--- Data to examine Enclosed Below ---
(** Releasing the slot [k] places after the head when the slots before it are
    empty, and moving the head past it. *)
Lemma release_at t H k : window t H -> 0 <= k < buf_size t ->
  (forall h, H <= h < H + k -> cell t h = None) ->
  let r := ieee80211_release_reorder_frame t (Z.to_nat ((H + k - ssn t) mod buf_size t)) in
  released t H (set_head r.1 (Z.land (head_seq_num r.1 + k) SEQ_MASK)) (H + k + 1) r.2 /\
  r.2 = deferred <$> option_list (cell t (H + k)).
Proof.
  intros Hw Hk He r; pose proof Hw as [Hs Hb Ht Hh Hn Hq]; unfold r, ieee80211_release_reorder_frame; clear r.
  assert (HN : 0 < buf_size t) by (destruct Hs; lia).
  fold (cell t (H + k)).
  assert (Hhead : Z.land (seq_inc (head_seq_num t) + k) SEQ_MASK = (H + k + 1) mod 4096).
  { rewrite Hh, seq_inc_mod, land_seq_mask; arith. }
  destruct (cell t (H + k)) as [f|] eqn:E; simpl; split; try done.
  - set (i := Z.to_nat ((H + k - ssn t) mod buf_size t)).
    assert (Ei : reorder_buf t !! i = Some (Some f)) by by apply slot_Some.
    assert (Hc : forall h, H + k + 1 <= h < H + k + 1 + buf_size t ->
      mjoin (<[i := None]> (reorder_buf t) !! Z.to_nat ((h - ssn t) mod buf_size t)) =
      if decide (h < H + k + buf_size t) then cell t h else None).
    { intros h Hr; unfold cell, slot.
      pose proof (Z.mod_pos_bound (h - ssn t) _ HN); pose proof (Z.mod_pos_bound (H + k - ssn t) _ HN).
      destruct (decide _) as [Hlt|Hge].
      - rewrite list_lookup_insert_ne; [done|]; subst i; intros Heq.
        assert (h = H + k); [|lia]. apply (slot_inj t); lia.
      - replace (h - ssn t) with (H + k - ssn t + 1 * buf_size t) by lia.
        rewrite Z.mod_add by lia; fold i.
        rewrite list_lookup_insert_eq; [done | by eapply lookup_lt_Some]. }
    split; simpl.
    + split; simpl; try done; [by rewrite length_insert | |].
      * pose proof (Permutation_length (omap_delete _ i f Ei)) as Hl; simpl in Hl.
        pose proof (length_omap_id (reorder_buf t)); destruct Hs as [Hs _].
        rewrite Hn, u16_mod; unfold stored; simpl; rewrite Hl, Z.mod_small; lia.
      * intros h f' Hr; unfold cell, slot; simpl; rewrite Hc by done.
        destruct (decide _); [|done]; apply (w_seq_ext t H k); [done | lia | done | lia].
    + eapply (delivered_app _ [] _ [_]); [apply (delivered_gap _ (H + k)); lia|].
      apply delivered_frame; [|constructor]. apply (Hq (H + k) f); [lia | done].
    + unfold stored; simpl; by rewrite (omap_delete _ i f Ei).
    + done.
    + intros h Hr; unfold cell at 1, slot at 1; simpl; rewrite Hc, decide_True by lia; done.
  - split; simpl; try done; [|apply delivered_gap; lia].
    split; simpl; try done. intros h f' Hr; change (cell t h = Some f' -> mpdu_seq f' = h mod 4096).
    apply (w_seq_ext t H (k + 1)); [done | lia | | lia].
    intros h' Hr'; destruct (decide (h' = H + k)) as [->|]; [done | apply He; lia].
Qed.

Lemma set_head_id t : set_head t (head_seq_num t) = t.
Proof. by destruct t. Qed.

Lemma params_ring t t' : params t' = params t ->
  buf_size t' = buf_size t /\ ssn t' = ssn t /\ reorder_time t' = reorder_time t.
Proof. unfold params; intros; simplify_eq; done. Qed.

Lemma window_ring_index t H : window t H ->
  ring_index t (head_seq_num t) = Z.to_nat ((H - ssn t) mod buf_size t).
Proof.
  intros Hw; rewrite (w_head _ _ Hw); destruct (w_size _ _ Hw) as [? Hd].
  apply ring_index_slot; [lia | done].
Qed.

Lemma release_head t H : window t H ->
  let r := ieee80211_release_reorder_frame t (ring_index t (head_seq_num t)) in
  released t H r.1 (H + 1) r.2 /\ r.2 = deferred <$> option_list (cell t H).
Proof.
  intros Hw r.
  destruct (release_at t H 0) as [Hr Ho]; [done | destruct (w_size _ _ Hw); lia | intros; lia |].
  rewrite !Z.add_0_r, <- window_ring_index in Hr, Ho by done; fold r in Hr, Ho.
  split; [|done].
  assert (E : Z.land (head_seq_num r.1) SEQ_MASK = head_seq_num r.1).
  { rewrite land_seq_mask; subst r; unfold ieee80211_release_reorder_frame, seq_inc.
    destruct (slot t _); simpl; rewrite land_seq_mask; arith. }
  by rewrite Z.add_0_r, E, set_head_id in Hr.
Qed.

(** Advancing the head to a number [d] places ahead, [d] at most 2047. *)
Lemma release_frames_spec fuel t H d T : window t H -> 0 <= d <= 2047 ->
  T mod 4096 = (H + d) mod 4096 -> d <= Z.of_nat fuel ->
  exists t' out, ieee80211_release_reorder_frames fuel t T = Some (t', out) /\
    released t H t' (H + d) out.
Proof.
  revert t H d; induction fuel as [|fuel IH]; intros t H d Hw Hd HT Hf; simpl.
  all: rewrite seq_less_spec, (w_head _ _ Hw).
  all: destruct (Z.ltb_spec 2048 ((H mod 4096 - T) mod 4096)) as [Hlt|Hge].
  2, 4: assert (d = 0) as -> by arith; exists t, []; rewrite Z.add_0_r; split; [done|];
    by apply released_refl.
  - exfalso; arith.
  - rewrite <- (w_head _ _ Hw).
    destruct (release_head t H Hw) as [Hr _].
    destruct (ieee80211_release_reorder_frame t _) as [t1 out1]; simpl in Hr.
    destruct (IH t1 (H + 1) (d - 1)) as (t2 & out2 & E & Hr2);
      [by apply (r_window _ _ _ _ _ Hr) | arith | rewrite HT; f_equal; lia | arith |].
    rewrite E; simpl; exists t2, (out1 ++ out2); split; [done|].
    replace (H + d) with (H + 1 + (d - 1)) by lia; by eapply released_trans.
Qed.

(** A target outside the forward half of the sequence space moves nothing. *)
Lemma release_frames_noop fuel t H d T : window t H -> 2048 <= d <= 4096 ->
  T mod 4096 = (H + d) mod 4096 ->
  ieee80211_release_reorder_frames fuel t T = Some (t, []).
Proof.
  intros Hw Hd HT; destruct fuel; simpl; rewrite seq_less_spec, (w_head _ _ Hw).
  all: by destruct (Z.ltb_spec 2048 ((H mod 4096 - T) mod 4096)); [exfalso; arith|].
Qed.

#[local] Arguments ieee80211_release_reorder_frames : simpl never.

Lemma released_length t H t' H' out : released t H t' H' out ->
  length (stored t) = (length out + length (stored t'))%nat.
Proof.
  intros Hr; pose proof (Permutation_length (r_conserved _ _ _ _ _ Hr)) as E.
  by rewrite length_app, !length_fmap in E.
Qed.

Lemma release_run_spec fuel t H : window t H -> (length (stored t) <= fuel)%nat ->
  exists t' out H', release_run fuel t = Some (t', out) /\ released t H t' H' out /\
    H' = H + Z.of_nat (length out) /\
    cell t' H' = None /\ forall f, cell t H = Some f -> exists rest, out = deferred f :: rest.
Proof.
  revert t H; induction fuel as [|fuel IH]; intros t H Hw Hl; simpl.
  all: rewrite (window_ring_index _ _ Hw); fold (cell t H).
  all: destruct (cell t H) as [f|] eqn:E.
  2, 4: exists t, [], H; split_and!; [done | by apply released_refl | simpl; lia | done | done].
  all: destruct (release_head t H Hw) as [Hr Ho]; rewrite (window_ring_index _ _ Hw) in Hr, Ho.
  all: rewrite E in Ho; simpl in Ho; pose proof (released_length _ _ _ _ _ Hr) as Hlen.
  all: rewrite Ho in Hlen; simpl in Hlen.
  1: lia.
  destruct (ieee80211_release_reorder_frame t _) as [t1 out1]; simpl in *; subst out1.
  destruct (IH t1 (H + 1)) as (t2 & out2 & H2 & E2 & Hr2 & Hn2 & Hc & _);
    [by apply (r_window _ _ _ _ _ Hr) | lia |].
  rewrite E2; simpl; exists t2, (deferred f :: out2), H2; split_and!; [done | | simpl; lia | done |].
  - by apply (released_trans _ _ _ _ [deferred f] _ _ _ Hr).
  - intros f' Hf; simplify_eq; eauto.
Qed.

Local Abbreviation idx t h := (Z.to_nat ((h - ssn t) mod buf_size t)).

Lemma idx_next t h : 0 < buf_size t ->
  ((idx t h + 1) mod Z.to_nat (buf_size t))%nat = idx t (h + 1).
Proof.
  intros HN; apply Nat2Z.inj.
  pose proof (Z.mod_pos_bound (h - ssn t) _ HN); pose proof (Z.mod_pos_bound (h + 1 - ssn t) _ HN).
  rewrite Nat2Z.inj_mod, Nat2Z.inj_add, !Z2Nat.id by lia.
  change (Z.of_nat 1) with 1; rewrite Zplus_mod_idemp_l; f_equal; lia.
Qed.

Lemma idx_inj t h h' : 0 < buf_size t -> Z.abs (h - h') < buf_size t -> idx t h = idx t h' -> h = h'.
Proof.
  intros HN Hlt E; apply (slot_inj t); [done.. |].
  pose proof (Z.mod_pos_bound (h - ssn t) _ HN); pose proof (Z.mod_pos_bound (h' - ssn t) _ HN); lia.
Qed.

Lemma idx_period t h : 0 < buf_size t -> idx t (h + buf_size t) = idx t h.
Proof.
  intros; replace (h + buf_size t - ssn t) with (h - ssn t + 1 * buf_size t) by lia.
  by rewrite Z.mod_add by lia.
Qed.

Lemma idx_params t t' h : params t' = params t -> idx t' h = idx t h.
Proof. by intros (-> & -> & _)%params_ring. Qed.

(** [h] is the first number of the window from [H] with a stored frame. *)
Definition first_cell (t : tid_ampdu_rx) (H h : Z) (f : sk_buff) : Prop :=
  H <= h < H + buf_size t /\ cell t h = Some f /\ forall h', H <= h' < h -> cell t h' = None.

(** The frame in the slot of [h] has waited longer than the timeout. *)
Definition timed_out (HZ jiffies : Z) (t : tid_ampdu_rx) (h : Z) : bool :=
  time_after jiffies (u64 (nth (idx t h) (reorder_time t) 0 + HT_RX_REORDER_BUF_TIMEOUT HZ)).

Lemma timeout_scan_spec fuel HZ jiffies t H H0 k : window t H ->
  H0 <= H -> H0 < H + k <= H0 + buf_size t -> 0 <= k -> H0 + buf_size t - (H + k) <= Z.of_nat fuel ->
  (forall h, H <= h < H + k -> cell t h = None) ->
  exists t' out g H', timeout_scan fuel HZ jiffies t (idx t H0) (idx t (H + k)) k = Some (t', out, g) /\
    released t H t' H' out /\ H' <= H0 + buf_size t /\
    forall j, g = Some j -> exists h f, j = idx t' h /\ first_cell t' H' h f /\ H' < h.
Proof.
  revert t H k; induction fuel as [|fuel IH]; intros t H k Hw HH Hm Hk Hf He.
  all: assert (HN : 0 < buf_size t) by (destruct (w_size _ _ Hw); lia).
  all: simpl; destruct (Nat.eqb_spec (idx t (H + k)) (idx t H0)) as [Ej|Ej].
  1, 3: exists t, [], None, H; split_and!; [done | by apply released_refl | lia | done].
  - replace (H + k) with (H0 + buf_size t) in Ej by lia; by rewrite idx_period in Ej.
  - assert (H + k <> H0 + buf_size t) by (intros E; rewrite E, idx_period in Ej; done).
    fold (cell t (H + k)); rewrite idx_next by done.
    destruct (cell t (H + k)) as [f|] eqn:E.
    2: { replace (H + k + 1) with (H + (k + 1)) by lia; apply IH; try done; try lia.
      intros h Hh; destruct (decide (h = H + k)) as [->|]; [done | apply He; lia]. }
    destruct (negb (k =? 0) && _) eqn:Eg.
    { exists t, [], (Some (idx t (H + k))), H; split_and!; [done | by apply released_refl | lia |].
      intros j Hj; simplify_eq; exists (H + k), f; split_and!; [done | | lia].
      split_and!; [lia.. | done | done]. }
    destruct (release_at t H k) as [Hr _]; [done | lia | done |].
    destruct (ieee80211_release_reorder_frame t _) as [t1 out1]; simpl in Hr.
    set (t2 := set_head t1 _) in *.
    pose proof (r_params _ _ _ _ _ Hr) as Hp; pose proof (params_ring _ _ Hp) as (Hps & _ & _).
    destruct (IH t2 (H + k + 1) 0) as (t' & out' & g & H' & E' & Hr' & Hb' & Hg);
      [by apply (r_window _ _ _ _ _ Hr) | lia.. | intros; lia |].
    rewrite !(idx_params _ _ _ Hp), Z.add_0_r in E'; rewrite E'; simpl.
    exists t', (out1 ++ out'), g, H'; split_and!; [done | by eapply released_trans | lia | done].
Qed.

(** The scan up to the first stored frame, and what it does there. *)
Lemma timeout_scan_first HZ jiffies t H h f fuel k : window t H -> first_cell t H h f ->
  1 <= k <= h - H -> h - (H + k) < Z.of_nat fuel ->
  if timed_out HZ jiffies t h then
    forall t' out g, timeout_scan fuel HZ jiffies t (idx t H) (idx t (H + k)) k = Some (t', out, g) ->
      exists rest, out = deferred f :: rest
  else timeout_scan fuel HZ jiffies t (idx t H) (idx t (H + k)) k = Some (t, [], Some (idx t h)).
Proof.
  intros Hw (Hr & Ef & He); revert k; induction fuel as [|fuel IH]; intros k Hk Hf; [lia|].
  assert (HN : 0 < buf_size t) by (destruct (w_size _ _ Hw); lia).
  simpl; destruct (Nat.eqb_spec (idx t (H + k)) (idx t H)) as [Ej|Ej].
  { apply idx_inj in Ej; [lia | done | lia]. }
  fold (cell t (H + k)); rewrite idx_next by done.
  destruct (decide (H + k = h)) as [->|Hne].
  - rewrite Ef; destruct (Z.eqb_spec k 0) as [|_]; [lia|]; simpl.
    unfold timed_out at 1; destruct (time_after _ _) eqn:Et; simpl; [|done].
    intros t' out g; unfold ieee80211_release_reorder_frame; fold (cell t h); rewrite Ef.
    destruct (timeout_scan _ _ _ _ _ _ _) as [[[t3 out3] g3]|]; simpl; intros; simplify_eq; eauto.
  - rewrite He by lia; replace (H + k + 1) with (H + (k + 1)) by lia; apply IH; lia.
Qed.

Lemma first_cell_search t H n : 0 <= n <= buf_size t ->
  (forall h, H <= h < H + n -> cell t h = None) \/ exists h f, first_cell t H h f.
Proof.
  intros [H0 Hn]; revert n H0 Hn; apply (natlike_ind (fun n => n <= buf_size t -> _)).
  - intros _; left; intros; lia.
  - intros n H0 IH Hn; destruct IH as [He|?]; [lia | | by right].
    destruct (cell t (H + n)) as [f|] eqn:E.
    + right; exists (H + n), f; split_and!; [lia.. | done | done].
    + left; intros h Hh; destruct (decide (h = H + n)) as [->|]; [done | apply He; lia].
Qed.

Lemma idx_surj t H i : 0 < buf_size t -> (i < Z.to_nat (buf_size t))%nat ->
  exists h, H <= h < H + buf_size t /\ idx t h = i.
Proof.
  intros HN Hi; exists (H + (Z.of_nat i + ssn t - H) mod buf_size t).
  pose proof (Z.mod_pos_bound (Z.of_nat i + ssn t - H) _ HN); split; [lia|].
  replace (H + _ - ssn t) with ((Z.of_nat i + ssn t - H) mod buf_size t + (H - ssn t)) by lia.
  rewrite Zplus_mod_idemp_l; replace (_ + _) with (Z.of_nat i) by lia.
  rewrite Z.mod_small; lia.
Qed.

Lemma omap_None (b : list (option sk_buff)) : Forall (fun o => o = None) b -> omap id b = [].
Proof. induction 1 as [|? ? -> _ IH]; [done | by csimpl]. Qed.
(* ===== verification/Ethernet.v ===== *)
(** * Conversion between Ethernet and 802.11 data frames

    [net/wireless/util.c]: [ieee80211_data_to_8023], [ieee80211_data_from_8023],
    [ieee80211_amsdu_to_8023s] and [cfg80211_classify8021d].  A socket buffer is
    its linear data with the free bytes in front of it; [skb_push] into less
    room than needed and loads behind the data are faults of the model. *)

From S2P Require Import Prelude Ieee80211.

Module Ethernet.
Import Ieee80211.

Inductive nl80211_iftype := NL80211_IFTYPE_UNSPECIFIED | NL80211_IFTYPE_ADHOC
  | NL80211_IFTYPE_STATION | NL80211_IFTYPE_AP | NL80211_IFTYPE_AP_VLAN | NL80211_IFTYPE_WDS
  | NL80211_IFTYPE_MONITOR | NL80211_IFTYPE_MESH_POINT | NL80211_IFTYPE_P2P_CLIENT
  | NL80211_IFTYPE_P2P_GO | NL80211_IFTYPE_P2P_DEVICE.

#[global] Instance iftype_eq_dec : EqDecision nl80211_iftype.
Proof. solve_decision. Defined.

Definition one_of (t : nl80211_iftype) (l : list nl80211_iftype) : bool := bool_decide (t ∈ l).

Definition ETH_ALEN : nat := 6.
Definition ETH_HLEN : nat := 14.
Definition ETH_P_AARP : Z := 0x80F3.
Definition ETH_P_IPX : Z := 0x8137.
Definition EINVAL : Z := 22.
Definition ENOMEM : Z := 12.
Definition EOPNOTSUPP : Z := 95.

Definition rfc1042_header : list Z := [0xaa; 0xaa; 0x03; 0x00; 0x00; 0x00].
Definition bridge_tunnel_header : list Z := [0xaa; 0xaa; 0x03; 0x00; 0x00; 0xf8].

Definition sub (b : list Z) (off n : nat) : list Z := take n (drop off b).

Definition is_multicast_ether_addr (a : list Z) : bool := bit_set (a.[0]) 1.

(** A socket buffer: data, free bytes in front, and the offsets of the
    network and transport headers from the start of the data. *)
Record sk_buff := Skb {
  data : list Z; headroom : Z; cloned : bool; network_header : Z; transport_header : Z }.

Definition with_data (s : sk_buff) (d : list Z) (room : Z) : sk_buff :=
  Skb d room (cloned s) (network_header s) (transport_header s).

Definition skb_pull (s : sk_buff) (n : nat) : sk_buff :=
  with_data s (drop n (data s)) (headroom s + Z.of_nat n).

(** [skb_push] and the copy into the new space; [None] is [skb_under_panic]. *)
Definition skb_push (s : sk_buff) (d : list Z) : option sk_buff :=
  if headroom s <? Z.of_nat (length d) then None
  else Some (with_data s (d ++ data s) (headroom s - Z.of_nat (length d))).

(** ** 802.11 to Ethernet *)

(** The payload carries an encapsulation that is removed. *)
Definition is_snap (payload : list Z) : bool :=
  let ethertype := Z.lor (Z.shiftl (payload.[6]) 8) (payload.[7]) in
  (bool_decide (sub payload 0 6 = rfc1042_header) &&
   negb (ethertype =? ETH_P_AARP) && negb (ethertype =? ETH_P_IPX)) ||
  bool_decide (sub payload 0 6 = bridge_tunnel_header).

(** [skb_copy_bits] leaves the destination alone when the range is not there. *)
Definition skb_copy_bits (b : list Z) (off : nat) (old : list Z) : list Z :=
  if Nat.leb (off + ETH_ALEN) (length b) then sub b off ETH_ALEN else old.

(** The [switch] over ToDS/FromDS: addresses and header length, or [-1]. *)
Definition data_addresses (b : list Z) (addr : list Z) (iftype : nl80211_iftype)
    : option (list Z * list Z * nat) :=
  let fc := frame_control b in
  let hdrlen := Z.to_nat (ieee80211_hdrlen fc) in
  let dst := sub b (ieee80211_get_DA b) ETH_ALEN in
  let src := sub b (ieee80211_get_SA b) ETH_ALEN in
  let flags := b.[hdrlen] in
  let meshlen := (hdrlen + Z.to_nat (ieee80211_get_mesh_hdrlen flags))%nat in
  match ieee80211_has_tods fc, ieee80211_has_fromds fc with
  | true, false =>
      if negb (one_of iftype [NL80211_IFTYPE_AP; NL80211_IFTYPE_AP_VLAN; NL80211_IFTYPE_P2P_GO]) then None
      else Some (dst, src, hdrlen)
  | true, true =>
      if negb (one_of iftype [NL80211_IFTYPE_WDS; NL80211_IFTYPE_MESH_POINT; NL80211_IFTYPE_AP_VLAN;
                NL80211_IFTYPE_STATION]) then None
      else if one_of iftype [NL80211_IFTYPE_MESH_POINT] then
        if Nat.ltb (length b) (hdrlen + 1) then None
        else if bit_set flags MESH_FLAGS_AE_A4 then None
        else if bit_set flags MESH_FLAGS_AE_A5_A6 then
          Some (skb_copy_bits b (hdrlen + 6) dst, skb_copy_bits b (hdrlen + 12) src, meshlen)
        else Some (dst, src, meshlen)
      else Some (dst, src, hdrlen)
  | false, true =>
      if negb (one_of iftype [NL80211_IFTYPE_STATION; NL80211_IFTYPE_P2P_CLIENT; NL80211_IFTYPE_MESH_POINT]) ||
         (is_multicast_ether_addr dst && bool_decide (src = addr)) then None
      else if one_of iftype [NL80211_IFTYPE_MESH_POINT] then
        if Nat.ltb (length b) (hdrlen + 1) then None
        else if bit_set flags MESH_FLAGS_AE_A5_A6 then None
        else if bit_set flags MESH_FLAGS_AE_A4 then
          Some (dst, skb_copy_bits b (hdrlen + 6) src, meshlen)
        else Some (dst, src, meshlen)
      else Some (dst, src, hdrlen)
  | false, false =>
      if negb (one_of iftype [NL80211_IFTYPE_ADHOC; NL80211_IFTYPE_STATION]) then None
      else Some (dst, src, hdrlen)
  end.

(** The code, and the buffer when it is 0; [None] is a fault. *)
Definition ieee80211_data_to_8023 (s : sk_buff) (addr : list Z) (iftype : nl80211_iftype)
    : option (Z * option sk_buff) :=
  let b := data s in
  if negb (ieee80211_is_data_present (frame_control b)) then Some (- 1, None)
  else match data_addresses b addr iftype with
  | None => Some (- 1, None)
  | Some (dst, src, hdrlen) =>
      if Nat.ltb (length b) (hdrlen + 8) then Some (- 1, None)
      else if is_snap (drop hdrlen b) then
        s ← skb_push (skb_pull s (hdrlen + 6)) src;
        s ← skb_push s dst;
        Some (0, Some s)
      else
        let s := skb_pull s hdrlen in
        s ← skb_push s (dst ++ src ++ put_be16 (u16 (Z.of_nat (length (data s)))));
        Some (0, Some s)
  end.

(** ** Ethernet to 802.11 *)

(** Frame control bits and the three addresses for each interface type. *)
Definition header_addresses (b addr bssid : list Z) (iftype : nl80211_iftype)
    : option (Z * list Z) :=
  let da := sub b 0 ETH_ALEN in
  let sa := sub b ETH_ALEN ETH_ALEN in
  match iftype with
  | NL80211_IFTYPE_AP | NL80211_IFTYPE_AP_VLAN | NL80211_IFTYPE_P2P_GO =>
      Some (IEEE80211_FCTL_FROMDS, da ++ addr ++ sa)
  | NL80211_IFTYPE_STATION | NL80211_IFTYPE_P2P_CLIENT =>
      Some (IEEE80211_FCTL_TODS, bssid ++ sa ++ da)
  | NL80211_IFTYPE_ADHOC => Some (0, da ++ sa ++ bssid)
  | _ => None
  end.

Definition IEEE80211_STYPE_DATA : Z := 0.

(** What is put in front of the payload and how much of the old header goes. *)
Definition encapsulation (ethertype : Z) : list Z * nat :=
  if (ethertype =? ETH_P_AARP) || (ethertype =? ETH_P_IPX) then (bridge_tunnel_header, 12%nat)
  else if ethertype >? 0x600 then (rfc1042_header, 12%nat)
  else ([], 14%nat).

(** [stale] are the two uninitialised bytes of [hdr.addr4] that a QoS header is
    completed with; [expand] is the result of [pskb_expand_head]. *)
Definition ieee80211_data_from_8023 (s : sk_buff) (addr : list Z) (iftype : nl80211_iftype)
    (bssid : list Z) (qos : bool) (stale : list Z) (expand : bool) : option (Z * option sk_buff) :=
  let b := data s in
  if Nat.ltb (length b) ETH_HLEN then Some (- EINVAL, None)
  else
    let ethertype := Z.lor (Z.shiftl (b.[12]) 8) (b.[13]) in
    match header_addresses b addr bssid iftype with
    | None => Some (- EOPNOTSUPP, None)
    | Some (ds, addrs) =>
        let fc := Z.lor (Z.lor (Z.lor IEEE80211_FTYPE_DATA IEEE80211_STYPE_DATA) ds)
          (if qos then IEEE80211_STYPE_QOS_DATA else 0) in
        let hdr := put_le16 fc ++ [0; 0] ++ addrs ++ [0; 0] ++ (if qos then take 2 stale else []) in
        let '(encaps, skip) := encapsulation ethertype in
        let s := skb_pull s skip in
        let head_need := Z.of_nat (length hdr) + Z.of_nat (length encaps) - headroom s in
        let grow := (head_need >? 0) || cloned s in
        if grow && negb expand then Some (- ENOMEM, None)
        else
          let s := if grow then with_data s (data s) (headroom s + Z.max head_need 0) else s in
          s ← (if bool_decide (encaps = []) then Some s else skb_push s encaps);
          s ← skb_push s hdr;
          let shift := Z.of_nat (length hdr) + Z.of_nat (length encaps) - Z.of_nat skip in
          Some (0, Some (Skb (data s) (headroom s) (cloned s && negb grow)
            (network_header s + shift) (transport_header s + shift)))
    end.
--- End of Enclosed Data to examine ---
What you will do
From the first line of the data above to the line holding "simpl in Hl.", reproduce each line exactly; emit no other lines.

Response to the task
(** Releasing the slot [k] places after the head when the slots before it are
    empty, and moving the head past it. *)
Lemma release_at t H k : window t H -> 0 <= k < buf_size t ->
  (forall h, H <= h < H + k -> cell t h = None) ->
  let r := ieee80211_release_reorder_frame t (Z.to_nat ((H + k - ssn t) mod buf_size t)) in
  released t H (set_head r.1 (Z.land (head_seq_num r.1 + k) SEQ_MASK)) (H + k + 1) r.2 /\
  r.2 = deferred <$> option_list (cell t (H + k)).
Proof.
  intros Hw Hk He r; pose proof Hw as [Hs Hb Ht Hh Hn Hq]; unfold r, ieee80211_release_reorder_frame; clear r.
  assert (HN : 0 < buf_size t) by (destruct Hs; lia).
  fold (cell t (H + k)).
  assert (Hhead : Z.land (seq_inc (head_seq_num t) + k) SEQ_MASK = (H + k + 1) mod 4096).
  { rewrite Hh, seq_inc_mod, land_seq_mask; arith. }
  destruct (cell t (H + k)) as [f|] eqn:E; simpl; split; try done.
  - set (i := Z.to_nat ((H + k - ssn t) mod buf_size t)).
    assert (Ei : reorder_buf t !! i = Some (Some f)) by by apply slot_Some.
    assert (Hc : forall h, H + k + 1 <= h < H + k + 1 + buf_size t ->
      mjoin (<[i := None]> (reorder_buf t) !! Z.to_nat ((h - ssn t) mod buf_size t)) =
      if decide (h < H + k + buf_size t) then cell t h else None).
    { intros h Hr; unfold cell, slot.
      pose proof (Z.mod_pos_bound (h - ssn t) _ HN); pose proof (Z.mod_pos_bound (H + k - ssn t) _ HN).
      destruct (decide _) as [Hlt|Hge].
      - rewrite list_lookup_insert_ne; [done|]; subst i; intros Heq.
        assert (h = H + k); [|lia]. apply (slot_inj t); lia.
      - replace (h - ssn t) with (H + k - ssn t + 1 * buf_size t) by lia.
        rewrite Z.mod_add by lia; fold i.
        rewrite list_lookup_insert_eq; [done | by eapply lookup_lt_Some]. }
    split; simpl.
    + split; simpl; try done; [by rewrite length_insert | |].
      * pose proof (Permutation_length (omap_delete _ i f Ei)) as Hl; simpl in Hl.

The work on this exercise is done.